- Delta Air Lines, Inc. (NYSE: DAL) CEO Ed Bastian recently discussed the company’s recovery strategy
Atlanta-based Delta Air Lines, Inc. (NYSE: DAL) recently announced it is borrowing $3 billion to boost its financial liquidity. This will be done by selling $1.5 billion in notes and a term loan for $1.5 billion. This debt is being secured with slots, gates, and routes such as domestic slots at JFK, LGA, DCA along with slots in Europe and Latin America.
Delta Air Lines, Inc. (NYSE: DAL) also recently posted a $607 million loss for the first quarter of 2020 — which is the company’s first quarterly loss since 2012. And the current quarter for Delta Air Lines, Inc. (NYSE: DAL) (ending in June) will be worse due to the COVID-19 pandemic. At the end of June, Delta is expecting to have about $10 billion in financial liquidity.
Delta Air Lines, Inc. (NYSE: DAL) saw a loss of $534 million in the first quarter of the year, especially towards the end of the quarter. Revenue for the quarter was $8.6 billion, which is down 18% compared to the same period last year.
In the earnings call, Delta Air Lines, Inc. (NYSE: DAL) CEO Ed Bastian said that the company would also work on a range of initiatives to reassure wary passengers in order to drive more air travel as the pandemic winds down.
For example, Delta Air Lines, Inc. (NYSE: DAL) may look into an “immunity passport” (lower loads on planes to encourage social distancing). The ticket prices would be higher to make up for the lost revenues.

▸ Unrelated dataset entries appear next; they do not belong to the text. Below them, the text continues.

(* ===== verification/PosixLockFile.v ===== *)
(** * POSIX locks on a file: what each owner holds

    The chain of an inode has the other kinds of locks first, then the POSIX locks,
    owner by owner.  [holds] is what an owner holds on a byte; the theorems say
    what [__posix_lock_file] makes of it, and that owners exclude each other. *)

From stdpp Require Import sorting.
From S2P Require Import Prelude FileLock FileLockRange PosixLock.

Module PosixLockFile.
Import FileLock FileLockRange PosixLock.

Section owners.
Context (nlm_owner : Z -> bool).

Fixpoint locks_of (st : locks) (l : list Z) : list file_lock :=
  match l with
  | [] => []
  | a :: l => match cores st !! a with Some f => f :: locks_of st l | None => locks_of st l end
  end.

(** The POSIX locks of one owner. *)
Definition mine (st : locks) (k : Z * Z) : list file_lock :=
  filter (fun f => IS_POSIX f = true /\ key nlm_owner f = k) (locks_of st (i_flock st)).
Definition holds (st : locks) (k : Z * Z) (x : Z) : option Z := held (mine st k) x.

Definition block_ok (st : locks) (b : (Z * Z) * list Z) : Prop := b.2 <> [] /\ exists R, has st b.2 R /\ segment nlm_owner b.1 R.
Definition other_kind (st : locks) (a : Z) : Prop := exists f, cores st !! a = Some f /\ IS_POSIX f = false.

Record grouped (st : locks) (np : list Z) (bs : list ((Z * Z) * list Z)) : Prop := Grouped {
  c_chain : i_flock st = np ++ concat (bs.*2);
  c_np : Forall (other_kind st) np;
  c_once : NoDup (bs.*1);
  c_blocks : Forall (block_ok st) bs
}.

Definition chain_ok (st : locks) : Prop := links None st /\ exists np bs, grouped st np bs.

Lemma has_locks_of st l R : has st l R -> locks_of st l = R.
Proof. induction 1 as [|a f l R Ha _ IH]; simpl; [done |]. by rewrite Ha, IH. Qed.

Lemma locks_of_app st l1 l2 : locks_of st (l1 ++ l2) = locks_of st l1 ++ locks_of st l2.
Proof. induction l1 as [|a l1 IH]; simpl; [done |]. rewrite IH. by destruct (cores st !! a). Qed.

Lemma locks_of_ext st st' l : (forall a, a ∈ l -> cores st' !! a = cores st !! a) -> locks_of st' l = locks_of st l.
Proof.
  intros H. induction l as [|a l IH]; simpl; [done |]. rewrite H by left. rewrite IH; [done |].
  intros b Hb. apply H. by right.
Qed.

Lemma filter_none {A} (P : A -> Prop) `{forall x, Decision (P x)} l : Forall (fun x => ~ P x) l -> filter P l = [].
Proof. induction 1 as [|x l Hx _ IH]; [done |]. by rewrite filter_cons_False. Qed.

Lemma filter_all {A} (P : A -> Prop) `{forall x, Decision (P x)} l : Forall P l -> filter P l = l.
Proof. induction 1 as [|x l Hx _ IH]; [done |]. by rewrite filter_cons_True, IH. Qed.

Abbreviation is_mine k := (fun f => IS_POSIX f = true /\ key nlm_owner f = k).

(** What is not of the owner [k]. *)
Definition foreign (k : Z * Z) (st : locks) (a : Z) : Prop :=
  exists f, cores st !! a = Some f /\ (IS_POSIX f = false \/ owner_ok nlm_owner f /\ key nlm_owner f <> k).

Lemma foreign_filter k st l : Forall (foreign k st) l -> filter (is_mine k) (locks_of st l) = [].
Proof.
  intros H. apply filter_none. induction H as [|a l (f & E & Hf) _ IH]; simpl; [constructor |]. rewrite E. constructor; [| done].
  intros [Hp Hk]. destruct Hf as [?|[_ ?]]; congruence.
Qed.

Lemma block_foreign k st b : block_ok st b -> b.1 <> k -> Forall (stranger nlm_owner k st) b.2.
Proof.
  destruct b as [k' l]. intros (_ & R & HR & [_ Hg]) Hk. simpl in *. induction HR as [|a f l R Ha _ IH]; [constructor |].
  apply Forall_cons in Hg as [[(_ & Ho & Hkey & _) _] Hg]. constructor; [| by apply IH]. exists f.
  split_and!; try done. congruence.
Qed.

Lemma stranger_foreign k st l : Forall (stranger nlm_owner k st) l -> Forall (foreign k st) l.
Proof. intros H. eapply Forall_impl; [exact H |]. intros a (f & E & H1 & H2). exists f. auto. Qed.

Lemma other_kind_foreign k st l : Forall (other_kind st) l -> Forall (foreign k st) l.
Proof. intros H. eapply Forall_impl; [exact H |]. intros a (f & E & H1). exists f. auto. Qed.

Lemma blocks_foreign k st bs : Forall (block_ok st) bs -> k ∉ bs.*1 -> Forall (stranger nlm_owner k st) (concat (bs.*2)).
Proof.
  induction 1 as [|b bs Hb _ IH]; intros Hk; simpl; [constructor |]. apply not_elem_of_cons in Hk as [Hk1 Hk2].
  apply Forall_app. split; [by apply block_foreign | by apply IH].
Qed.

Lemma segment_mine k st l R : has st l R -> segment nlm_owner k R -> filter (is_mine k) (locks_of st l) = R.
Proof.
  intros HR [_ Hg]. rewrite (has_locks_of _ _ _ HR). apply filter_all. eapply Forall_impl; [exact Hg |].
  by intros f [(? & _ & ? & _) _].
Qed.

(** The chain seen from the owner [k]: its locks [Sa] between [A] and [B]. *)
Record view (k : Z * Z) (st : locks) (A Sa B : list Z) (R : list file_lock) : Prop := View {
  v_chain : i_flock st = A ++ Sa ++ B;
  v_has : has st Sa R;
  v_segment : segment nlm_owner k R;
  v_A : Forall (foreign k st) A;
  v_B : Forall (stranger nlm_owner k st) B;
  v_end : Sa = [] -> B = []
}.

Lemma mine_parts k st A Sa B R :
  i_flock st = A ++ Sa ++ B -> has st Sa R -> segment nlm_owner k R -> Forall (foreign k st) A ->
    Forall (foreign k st) B -> mine st k = R.
Proof.
  intros C HR HS HA HB. unfold mine. rewrite C, !locks_of_app, !filter_app.
  rewrite (foreign_filter k st A HA), (foreign_filter k st B HB), app_nil_r. by apply segment_mine.
Qed.

Lemma segment_other k k' st l R : has st l R -> segment nlm_owner k R -> k' <> k -> filter (is_mine k') (locks_of st l) = [].
Proof.
  intros HR [_ Hg] Hne. rewrite (has_locks_of _ _ _ HR). apply filter_none. eapply Forall_impl; [exact Hg |].
  intros f [(_ & _ & Hk & _) _] [_ Hk']. congruence.
Qed.

Lemma foreign_ext k st st' l : (forall a, a ∈ l -> cores st' !! a = cores st !! a) -> Forall (foreign k st) l ->
  Forall (foreign k st') l.
Proof. rewrite !Forall_forall. intros H Hl a Ha. destruct (Hl a Ha) as (f & E & Hf). exists f. by rewrite H. Qed.

Lemma elem_of_blocks (bs : list ((Z * Z) * list Z)) b a : b ∈ bs -> a ∈ b.2 -> a ∈ concat (bs.*2).
Proof.
  induction bs as [|c bs IH]; [by intros ?%not_elem_of_nil |]. intros [->|Hb]%elem_of_cons Ha; simpl; apply elem_of_app; auto.
Qed.

(** Around the locks of [k] lie the blocks [bs1] and [bs2] of others. *)
Record around (k : Z * Z) (st : locks) (np : list Z) (bs1 bs2 : list ((Z * Z) * list Z)) : Prop := Around {
  a_np : Forall (other_kind st) np;
  a_once : NoDup (k :: bs1.*1 ++ bs2.*1);
  a_blocks : Forall (block_ok st) (bs1 ++ bs2)
}.

Lemma grouped_view k st np bs :
  grouped st np bs -> exists bs1 Sa bs2 R, around k st np bs1 bs2 /\ view k st (np ++ concat (bs1.*2)) Sa (concat (bs2.*2)) R.
Proof.
  intros [C Hnp Hn Hb]. destruct (decide (k ∈ bs.*1)) as [Hk|Hk].
  - apply list_elem_of_fmap in Hk as ([k' Sa] & -> & (bs1 & bs2 & ->)%list_elem_of_split). cbn [fst].
    rewrite fmap_app, fmap_cons in Hn. cbn [fst] in Hn. rewrite Forall_app, Forall_cons in Hb.
    destruct Hb as (Hb1 & (Hne & R & HR & HS) & Hb2).
    assert (Hn' : NoDup (k' :: bs1.*1 ++ bs2.*1)) by (by rewrite Permutation_middle).
    pose proof Hn' as [Hk' _]%NoDup_cons. rewrite not_elem_of_app in Hk'. destruct Hk' as [Hk1 Hk2].
    exists bs1, Sa, bs2, R. split; [split; [done | done | by apply Forall_app] |]. split; try done.
    + by rewrite C, fmap_app, fmap_cons, concat_app, <- app_assoc.
    + apply Forall_app. split; [by apply other_kind_foreign | by apply stranger_foreign, blocks_foreign].
    + by apply blocks_foreign.
  - exists bs, [], [], []. split; [split; rewrite ?app_nil_r; [done | by apply NoDup_cons | done] |]. split; try done.
    + by rewrite C, app_nil_r.
    + constructor.
    + apply segment_nil.
    + apply Forall_app. split; [by apply other_kind_foreign | by apply stranger_foreign, blocks_foreign].
Qed.

Lemma block_ok_ext st st' b : (forall a, a ∈ b.2 -> cores st' !! a = cores st !! a) -> block_ok st b -> block_ok st' b.
Proof. intros H (Hne & R & HR & HS). split; [done |]. exists R. split; [by eapply has_ext | done]. Qed.

(** The locks of [k] change, all others stay. *)
Lemma view_rebuild k st st' np bs1 bs2 Sa R Sa' R' :
  around k st np bs1 bs2 -> view k st (np ++ concat (bs1.*2)) Sa (concat (bs2.*2)) R ->
  i_flock st' = (np ++ concat (bs1.*2)) ++ Sa' ++ concat (bs2.*2) -> has st' Sa' R' -> segment nlm_owner k R' ->
  (forall a, a ∈ (np ++ concat (bs1.*2)) ++ concat (bs2.*2) -> cores st' !! a = cores st !! a) ->
  (exists bs, grouped st' np bs) /\ mine st' k = R' /\ forall k', k' <> k -> mine st' k' = mine st k'.
Proof.
  intros [Hnp Hn Hb] V C' HR' HS' Hsame.
  assert (Hblocks : Forall (block_ok st') (bs1 ++ bs2)).
  { apply Forall_forall. intros b Hb'. rewrite Forall_forall in Hb. eapply block_ok_ext; [| by apply Hb]. intros a Ha.
    apply Hsame.
    rewrite !elem_of_app. apply elem_of_app in Hb' as [Hb'|Hb']; pose proof (elem_of_blocks _ _ _ Hb' Ha); auto. }
  assert (Hnp' : Forall (other_kind st') np).
  { apply Forall_forall. intros a Ha. rewrite Forall_forall in Hnp. destruct (Hnp a Ha) as (f & E & Hf). exists f.
    rewrite Hsame; [done | set_solver]. }
  split_and!.
  - exists (bs1 ++ (if decide (Sa' = []) then [] else [(k, Sa')]) ++ bs2).
    apply Forall_app in Hblocks as [Hb1 Hb2]. apply NoDup_cons in Hn as [Hk Hn]. split; try done.
    + rewrite C', !fmap_app, !concat_app. destruct (decide (Sa' = [])) as [->|]; simpl; by rewrite ?app_nil_r, <- ?app_assoc.
    + rewrite !fmap_app. destruct (decide (Sa' = [])) as [->|]; [done |]. simpl. rewrite <- Permutation_middle.
      by apply NoDup_cons.
    + rewrite !Forall_app. split_and!; try done. destruct (decide (Sa' = [])); [constructor |].
      constructor; [| constructor]. split; [done |]. by exists R'.
  - eapply mine_parts; [exact C' | exact HR' | done | |].
    + eapply foreign_ext; [| apply V]. intros a Ha. apply Hsame. apply elem_of_app. by left.
    + eapply foreign_ext; [| by apply stranger_foreign, V]. intros a Ha. apply Hsame. apply elem_of_app. by right.
  - intros k' Hne. unfold mine. rewrite C', (v_chain _ _ _ _ _ _ V).
    set (A := np ++ _) in *. set (B := concat (bs2.*2)) in *. rewrite !locks_of_app, !filter_app.
    rewrite (segment_other k k' st' Sa' R'), (segment_other k k' st Sa R) by (done || apply V). cbn [app].
    rewrite (locks_of_ext st st' A), (locks_of_ext st st' B); [done | |]; intros a Ha; apply Hsame, elem_of_app; auto.
Qed.

(** ** The searches *)

Lemma skip_loop_ok k st req Sa B R A : forall pre,
  Forall (foreign k st) A -> owned nlm_owner k (strip req) -> has st Sa R -> segment nlm_owner k R -> (Sa = [] -> B = []) ->
  skip_loop st req pre (A ++ Sa ++ B) = Some (pre ++ A, Sa ++ B).
Proof.
  induction A as [|a A IH]; intros pre HA Ho HR HS Hend.
  - rewrite app_nil_r. cbn [app]. destruct HR as [|a f Sa R Ha HR]; [by rewrite (Hend eq_refl) |]. cbn [skip_loop app].
    apply cores_inv in Ha as (fl & E & <-). unfold get. rewrite E. cbn [mbind option_bind].
    destruct HS as [_ Hg]. apply Forall_cons in Hg as [[Hf _] _]. pose proof Hf as (Hp & _).
    change (IS_POSIX fl) with (IS_POSIX (strip fl)).
    change (posix_same_owner req fl) with (posix_same_owner (strip req) (strip fl)).
    by rewrite Hp, (same_owner_in nlm_owner k).
  - apply Forall_cons in HA as [(f & (fl & E & <-)%cores_inv & Hf) HA]. cbn [skip_loop app]. unfold get. rewrite E.
    cbn [mbind option_bind].
    change (IS_POSIX fl) with (IS_POSIX (strip fl)).
    change (posix_same_owner req fl) with (posix_same_owner (strip req) (strip fl)).
    assert (negb (IS_POSIX (strip fl)) || negb (posix_same_owner (strip req) (strip fl)) = true) as ->.
    { destruct Hf as [->|[Hown Hk]]; [done |]. destruct Ho as (_ & Ho & Hk' & _). rewrite (same_owner_key nlm_owner) by done.
      rewrite bool_decide_eq_false_2 by congruence. apply orb_true_r. }
    rewrite IH by done. by rewrite <- app_assoc.
Qed.

Lemma conflict_loop_ok st req l :
  (forall a, a ∈ l -> is_Some (fls st !! a)) ->
  exists c, conflict_loop st req l = Some c /\
  match c with
  | None => forall f, f ∈ locks_of st l -> IS_POSIX f = true -> posix_locks_conflict req f = false
  | Some a => a ∈ l /\ exists fl, fls st !! a = Some fl /\ IS_POSIX fl = true /\ posix_locks_conflict req fl = true
  end.
Proof.
  induction l as [|a l IH]; intros Hl; [exists None; split; [done |]; by intros f ?%not_elem_of_nil |].
  destruct (Hl a) as [fl Ea]; [left |]. destruct IH as (c & E & Hc); [intros b Hb; apply Hl; by right |].
  cbn [conflict_loop]. unfold get. rewrite Ea. cbn [mbind option_bind]. cbn [locks_of]. rewrite (cores_lookup _ _ _ Ea).
  assert (Hskip : (IS_POSIX fl = true -> posix_locks_conflict req fl = false) -> exists c, conflict_loop st req l = Some c /\
    match c with
    | None => forall f, f ∈ strip fl :: locks_of st l -> IS_POSIX f = true -> posix_locks_conflict req f = false
    | Some a0 => a0 ∈ a :: l /\ exists fl0, fls st !! a0 = Some fl0 /\ IS_POSIX fl0 = true /\ posix_locks_conflict req fl0 = true
    end).
  { intros Hfl. exists c. split; [done |]. destruct c as [b|]; [destruct Hc as [Hb Hc]; split; [by right | done] |].
    intros f [->|Hf]%elem_of_cons Hp; [by apply Hfl | by apply Hc]. }
  destruct (IS_POSIX fl) eqn:Ep; cbn [negb]; [| by apply Hskip]. destruct (posix_locks_conflict req fl) eqn:Econf;
    cbn [negb]; [| by apply Hskip].
  exists (Some a). split; [done |]. split; [left | by exists fl].
Qed.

“When you ask people what the most important thing is to get them to start traveling, it’s confidence in their safety,” Bastian explained. “We have medical advisors that we work with, and we’ll continue to work with to help them translate the return of business to where people feel safe.”
Here is an interview that Bastian did on CNBC this week:
To navigate the changes with the pandemic, Delta Air Lines, Inc. (NYSE: DAL) had reached a $5.4 billion deal with the federal government’s Coronavirus Aid, Relief and Economic Security (CARES). And the company also pursued $4.6 billion in secured loans.
Another major initiative Delta Air Lines, Inc. (NYSE: DAL) is pursuing is a reduction in capital expenditures by over $3 billion. And the company has suspended shareholder returns, including stock repurchases and future dividend payments.
Delta Air Lines, Inc. (NYSE: DAL) CFO Paul Jacobson also postponed the decision to retire in order to help the travel giant with the economic crisis.
“The decade of work we put into the balance sheet to lower debt and build unencumbered assets has been critical to our success in raising capital and we expect to end the June quarter with approximately $10 billion in liquidity,” said Jacobson in a statement.
Bastian noted that the recovery will be “choppy” and could take two to three years. Earlier this month, Bastian said that the company was losing $60 million per day and that figure increased to $100 million by the end of the quarter. And Delta Air Lines, Inc. (NYSE: DAL) was flying 95% less passengers with about 85% less capacity, according to Business Insider.